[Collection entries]
● ● ● ● ● ● ●

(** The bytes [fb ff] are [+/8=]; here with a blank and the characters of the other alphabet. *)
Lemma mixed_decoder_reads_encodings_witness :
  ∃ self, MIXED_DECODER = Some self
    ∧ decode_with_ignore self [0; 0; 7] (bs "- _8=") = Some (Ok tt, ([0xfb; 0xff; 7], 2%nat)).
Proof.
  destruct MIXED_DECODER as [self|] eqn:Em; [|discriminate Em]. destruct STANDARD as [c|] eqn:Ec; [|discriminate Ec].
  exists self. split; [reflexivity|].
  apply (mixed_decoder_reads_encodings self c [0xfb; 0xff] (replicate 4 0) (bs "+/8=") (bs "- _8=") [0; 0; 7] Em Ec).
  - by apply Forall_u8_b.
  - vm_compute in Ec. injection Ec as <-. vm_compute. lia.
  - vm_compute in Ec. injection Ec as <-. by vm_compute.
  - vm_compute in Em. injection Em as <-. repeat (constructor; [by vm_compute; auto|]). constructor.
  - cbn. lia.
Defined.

● ● ● ● ● ● ●

- **What to produce**
Return the records in full, exactly as they read.

- **Exercise solution**
(** The bytes [fb ff] are [+/8=]; here with a blank and the characters of the other alphabet. *)
Lemma mixed_decoder_reads_encodings_witness :
  ∃ self, MIXED_DECODER = Some self
    ∧ decode_with_ignore self [0; 0; 7] (bs "- _8=") = Some (Ok tt, ([0xfb; 0xff; 7], 2%nat)).
Proof.
  destruct MIXED_DECODER as [self|] eqn:Em; [|discriminate Em]. destruct STANDARD as [c|] eqn:Ec; [|discriminate Ec].
  exists self. split; [reflexivity|].
  apply (mixed_decoder_reads_encodings self c [0xfb; 0xff] (replicate 4 0) (bs "+/8=") (bs "- _8=") [0; 0; 7] Em Ec).
  - by apply Forall_u8_b.
  - vm_compute in Ec. injection Ec as <-. vm_compute. lia.
  - vm_compute in Ec. injection Ec as <-. by vm_compute.
  - vm_compute in Em. injection Em as <-. repeat (constructor; [by vm_compute; auto|]). constructor.
  - cbn. lia.
Defined.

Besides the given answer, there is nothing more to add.